16. By the BG-02 LP of which MBGPT is the general partner thereof.
17. Transfer of 355,389 shares of Common Stock from the BG-02 LP, of which MBGPT is the general partner, to the BG-02 Grantor Retained Annuity Trust 2 ("BG-02 GRAT 2"), of which the reporting person is the trustee. The effect of the foregoing transaction was to change the reporting person's beneficial ownership from one form of indirect ownership to another.
18. Transfer of 355,389 shares of Common Stock from the BG-02 LP, of which MBGPT is the general partner, to the BG-02 Grantor Retained Annuity Trust 3 ("BG-02 GRAT 3"), of which the reporting person is the trustee. The effect of the foregoing transaction was to change the reporting person's beneficial ownership from one form of indirect ownership to another.
19. Transfer of 11,106 shares of Common Stock of from the BG-02 LP, of which MBGPT is the general partner, to W.S.B., Inc., a wholly owned corporation of William S. Boyd.
20. Transfer of 11,106 shares of Common Stock from the BG-02 LP ,of which MBGPT is the general partner, to The Samuel J. Boyd Gaming Properties Trust, of which said Samuel J. Boyd is the Trustee, Settlor and Beneficiary.
21. Transfer of 11,106 shares of Common Stock from the BG-02 LP, of which MBGPT is the general partner, to MBGPT. The effect of the foregoing transaction was to change the reporting person's beneficial ownership from one form of indirect ownership to another.
22. Transfer of 11,106 shares of Common Stock from the BG-02 LP, of which MBGPT is the general partner, to The William R. Boyd Gaming Properties Trust, of which said William R. Boyd is the Trustee, Settlor and Beneficiary.
23. Transfer of 355,389 shares of Common Stock from BG-02 GRAT 1, of which the reporting person is the trustee, to William S. Boyd , the Settlor of BG-02 GRAT 1. **
24. By the BG-02 GRAT 1, of which the reporting person is the trustee.
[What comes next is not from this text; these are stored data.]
(* ===== verification/CfgDoc.v ===== *)
(** internal/mods/config: BepInEx .cfg files as documents that keep every byte
    they do not edit (document.go), and what is built on them: diffs (diff.go),
    overlays of pending edits (pending.go), tweaks and merges (tweaks.go) and the
    console switch (console.go). *)
From S2P Require Import Prelude GoBytes.
Open Scope nat_scope.

Section Document.
Context `{UnicodeTables}.

(** ** Documents (document.go) *)

Inductive lineKind := kindOther | kindComment | kindSetting.

#[export] Instance lineKind_eq_dec : EqDecision lineKind.
Proof. solve_decision. Defined.

(** [valStart] and [valEnd] bound the value within [raw]. *)
Record docLine := mkLine {
  raw : bytes; kind : lineKind; section : bytes; key : bytes; valStart : nat; valEnd : nat
}.

Record Document := mkDoc { docLines : list docLine; index : gmap (bytes * bytes) nat }.

Record Setting := mkSetting { sSection : bytes; sKey : bytes; sValue : bytes; Comments : list bytes }.

Inductive SetError := ErrNoSuchSetting | ErrValueSpansLines.

Definition chr (n : N) : ascii := ascii_of_N n.
Definition cr : ascii := chr 13.
Definition tab : ascii := chr 9.
Definition crlf : bytes := [cr; nl].
Definition blank : bytes := [" "%char; tab].
Definition blankEnd : bytes := [" "%char; tab; cr; nl].

(** The first [=] separates; the value is bounded by blanks. *)
Definition splitAssignment (text : bytes) : option (bytes * nat * nat) :=
  match cut "="%char text with
  | None => None
  | Some (before, rest) =>
      let k := trimSpace before in
      if bool_decide (k = []) then None
      else
        let eq := length before in
        let lead := length rest - length (trimLeft blank rest) in
        let trail := Nat.max (length (trimRight blankEnd rest)) lead in
        Some (k, eq + 1 + lead, eq + 1 + trail)
  end.

(** One line under the section in force: the line, and the section after it. *)
Definition parseLine (sec text : bytes) : docLine * bytes :=
  let body := trimSpace (trimRight crlf text) in
  if hasPrefix (L "[") body && hasSuffix (L "]") body then
    (mkLine text kindOther sec [] 0 0, take (length body - 2) (drop 1 body))
  else if hasPrefix (L "#") body then (mkLine text kindComment sec [] 0 0, sec)
  else match splitAssignment text with
       | Some (k, s, e) => (mkLine text kindSetting sec k s e, sec)
       | None => (mkLine text kindOther sec [] 0 0, sec)
       end.

Definition settingKey (ln : docLine) : bytes * bytes := (section ln, toLower (key ln)).

(** Appending a line: the first of two equal keys keeps the index. *)
Definition addLine (doc : Document) (ln : docLine) : Document :=
  mkDoc (docLines doc ++ [ln])
    (if bool_decide (kind ln = kindSetting) && bool_decide (index doc !! settingKey ln = None)
     then <[settingKey ln := length (docLines doc)]> (index doc) else index doc).

Definition Parse (text : bytes) : Document :=
  fst (fold_left (fun '(doc, sec) line => let '(ln, sec') := parseLine sec line in (addLine doc ln, sec'))
         (lines text) (mkDoc [] ∅, [])).

Definition Bytes (d : Document) : bytes := concat (map raw (docLines d)).

Definition value (ln : docLine) : bytes := take (valEnd ln - valStart ln) (drop (valStart ln) (raw ln)).

Definition lineAt (d : Document) (sec k : bytes) : option (nat * docLine) :=
  match index d !! (sec, toLower k) with
  | None => None
  | Some i => match docLines d !! i with Some ln => Some (i, ln) | None => None end
  end.

Definition Get (d : Document) (sec k : bytes) : option bytes := value ∘ snd <$> lineAt d sec k.

Definition setValue (v : bytes) (ln : docLine) : docLine :=
  mkLine (take (valStart ln) (raw ln) ++ v ++ drop (valEnd ln) (raw ln)) (kind ln) (section ln) (key ln)
    (valStart ln) (valStart ln + length v).

Definition Set_ (d : Document) (sec k v : bytes) : result SetError Document :=
  when contains [nl] v fail ErrValueSpansLines then
  match lineAt d sec k with
  | None => Err ErrNoSuchSetting
  | Some (i, ln) => Ok (mkDoc (<[i := setValue v ln]> (docLines d)) (index d))
  end.

(** [commentsAbove]: the run of comments ending just above line [i]. *)
Fixpoint commentRun (above : list docLine) : list bytes :=
  match above with
  | [] => []
  | ln :: above => if bool_decide (kind ln = kindComment)
                   then commentRun above ++ [trimRight crlf (raw ln)] else []
  end.
Definition commentsAbove (d : Document) (i : nat) : list bytes := commentRun (rev (take i (docLines d))).

Definition effective (d : Document) (i : nat) (ln : docLine) : bool :=
  bool_decide (kind ln = kindSetting) && bool_decide (index d !! settingKey ln = Some i).

Definition settingOf (d : Document) (i : nat) (ln : docLine) : Setting :=
  mkSetting (section ln) (key ln) (value ln) (commentsAbove d i).

Definition Settings (d : Document) : list Setting :=
  omap (fun '(i, ln) => if effective d i ln then Some (settingOf d i ln) else None)
    (imap pair (docLines d)).

(** ** Diffs (diff.go) *)

Record Change := mkChange { cKey : bytes; From : option bytes; To : option bytes; Secret : bool }.

Definition secretMarkers : list bytes :=
  map L ["password"; "passwd"; "secret"; "token"; "apikey"; "api_key"; "webhook"; "credential"].

Definition SecretKey (k : bytes) : bool := existsb (fun m => contains m (toLower k)) secretMarkers.

Definition newChange (sec k : bytes) (from to : option bytes) : Change :=
  let name := if bool_decide (sec = []) then k else sec ++ L "." ++ k in
  if SecretKey k then mkChange name None None true else mkChange name from to false.

Definition Diff (before after : bytes) : list Change :=
  let was := Parse before in
  let isNow := Parse after in
  omap (fun s => match Get isNow (sSection s) (sKey s) with
                 | None => Some (newChange (sSection s) (sKey s) (Some (sValue s)) None)
                 | Some now => if bool_decide (now = sValue s) then None
                               else Some (newChange (sSection s) (sKey s) (Some (sValue s)) (Some now))
                 end) (Settings was) ++
  omap (fun s => match Get was (sSection s) (sKey s) with
                 | Some _ => None
                 | None => Some (newChange (sSection s) (sKey s) None (Some (sValue s)))
                 end) (Settings isNow).

(** ** Overlays (pending.go)

    [_ = doc.Set(...)]: an error would leave the document as it is. *)
Definition setOrKeep (d : Document) (sec k v : bytes) : Document :=
  match Set_ d sec k v with Ok d' => d' | Err _ => d end.

Definition overlayOne (d : Document) (s : Setting) : Document :=
  match Get d (sSection s) (sKey s) with
  | Some v => if bool_decide (v = sValue s) then d else setOrKeep d (sSection s) (sKey s) (sValue s)
  | None => d
  end.

Definition overlayDoc (base over : bytes) : Document := fold_left overlayOne (Settings (Parse over)) (Parse base).
Definition Overlay (base over : bytes) : bytes := Bytes (overlayDoc base over).

(** ** Tweaks and merges (tweaks.go) *)

(** [cut] of schema.go: the trimmed rest of a prefixed line. *)
Definition cutMeta (line prefix : bytes) : option bytes := trimSpace <$> cutPrefix prefix line.

Fixpoint declaredDefault (comments : list bytes) : option bytes :=
  match comments with
  | [] => None
  | c :: comments => match cutMeta c (L "# Default value:") with
                     | Some def => Some def
                     | None => declaredDefault comments
                     end
  end.

(** [writeSetting]: what is appended after the section written last. *)
Definition writeSetting (s : Setting) (last : bytes) (first : bool) : bytes :=
  (if (first && negb (bool_decide (sSection s = []))) || (negb first && negb (bool_decide (sSection s = last)))
   then L "[" ++ sSection s ++ L "]" ++ [nl] else []) ++
  sKey s ++ L " = " ++ sValue s ++ [nl].

Record tweakState := mkTweak { tOut : bytes; tLast : bytes; tKept : nat; tSecrets : nat }.

Definition tweakOne (was : Document) (withSecrets : bool) (st : tweakState) (s : Setting) : tweakState :=
  let same := match Get was (sSection s) (sKey s) with
              | Some v => bool_decide (v = sValue s)
              | None => match declaredDefault (Comments s) with
                        | Some def => bool_decide (def = sValue s)
                        | None => false
                        end
              end in
  if same then st
  else if negb withSecrets && SecretKey (sKey s) then mkTweak (tOut st) (tLast st) (tKept st) (S (tSecrets st))
  else mkTweak (tOut st ++ writeSetting s (tLast st) (bool_decide (tKept st = 0))) (sSection s)
         (S (tKept st)) (tSecrets st).

Definition Tweaks (orig current : bytes) (withSecrets : bool) : bytes * nat * nat :=
  let st := fold_left (tweakOne (Parse orig) withSecrets) (Settings (Parse current)) (mkTweak [] [] 0 0) in
  (tOut st, tKept st, tSecrets st).

Record mergeState := mkMerge { mDoc : Document; mHead : bytes; mTail : bytes; mLast : bytes }.

Definition mergeOne (st : mergeState) (s : Setting) : mergeState :=
  match Get (mDoc st) (sSection s) (sKey s) with
  | Some _ => mkMerge (setOrKeep (mDoc st) (sSection s) (sKey s) (sValue s)) (mHead st) (mTail st) (mLast st)
  | None =>
      if bool_decide (sSection s = []) && bool_decide (mTail st = [])
      then mkMerge (mDoc st) (mHead st ++ writeSetting s (mLast st) true) (mTail st) (sSection s)
      else mkMerge (mDoc st) (mHead st)
             (mTail st ++ writeSetting s (mLast st) (bool_decide (mTail st = []))) (sSection s)
  end.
25. Transfer of 285,135 shares of Common Stock from BG-02 GRAT 2, of which the reporting person is the trustee, to William S. Boyd , the Settlor of BG-02 GRAT 2. **
26. By the BG-02 GRAT 2, of which the reporting person is the trustee.
27. Transfer of 232,018 shares of Common Stock from BG-02 GRAT 3, of which the reporting person is the trustee, to William S. Boyd , the Settlor of BG-02 GRAT 3. **
28. By the BG-02 GRAT 3, of which the reporting person is the trustee.
Remarks:
* The reporting person expressly disclaims beneficial ownership of any securities of the Issuer except for those securities that are owned directly by the Reporting Person or to the extent of the Reporting Person's pecuniary interest in a trust, partnership or other entity which owns such securities. ** Each transfer by the Grantor Retained Annuity Trust is made pursuant to the provisions of the applicable trust agreement and the applicable provisions of the Internal Revenue Code of 1986, as amended. 2 of 3 Form 4s filed this date
Brian A. Larson, Attorney-in-Fact for Marianne Boyd Johnson 12/19/2008
** Signature of Reporting Person Date
Reminder: Report on a separate line for each class of securities beneficially owned directly or indirectly.
* If the form is filed by more than one reporting person, see Instruction 4 (b)(v).
** Intentional misstatements or omissions of facts constitute Federal Criminal Violations See 18 U.S.C. 1001 and 15 U.S.C. 78ff(a).
Note: File three copies of this Form, one of which must be manually signed. If space is insufficient, see Instruction 6 for procedure.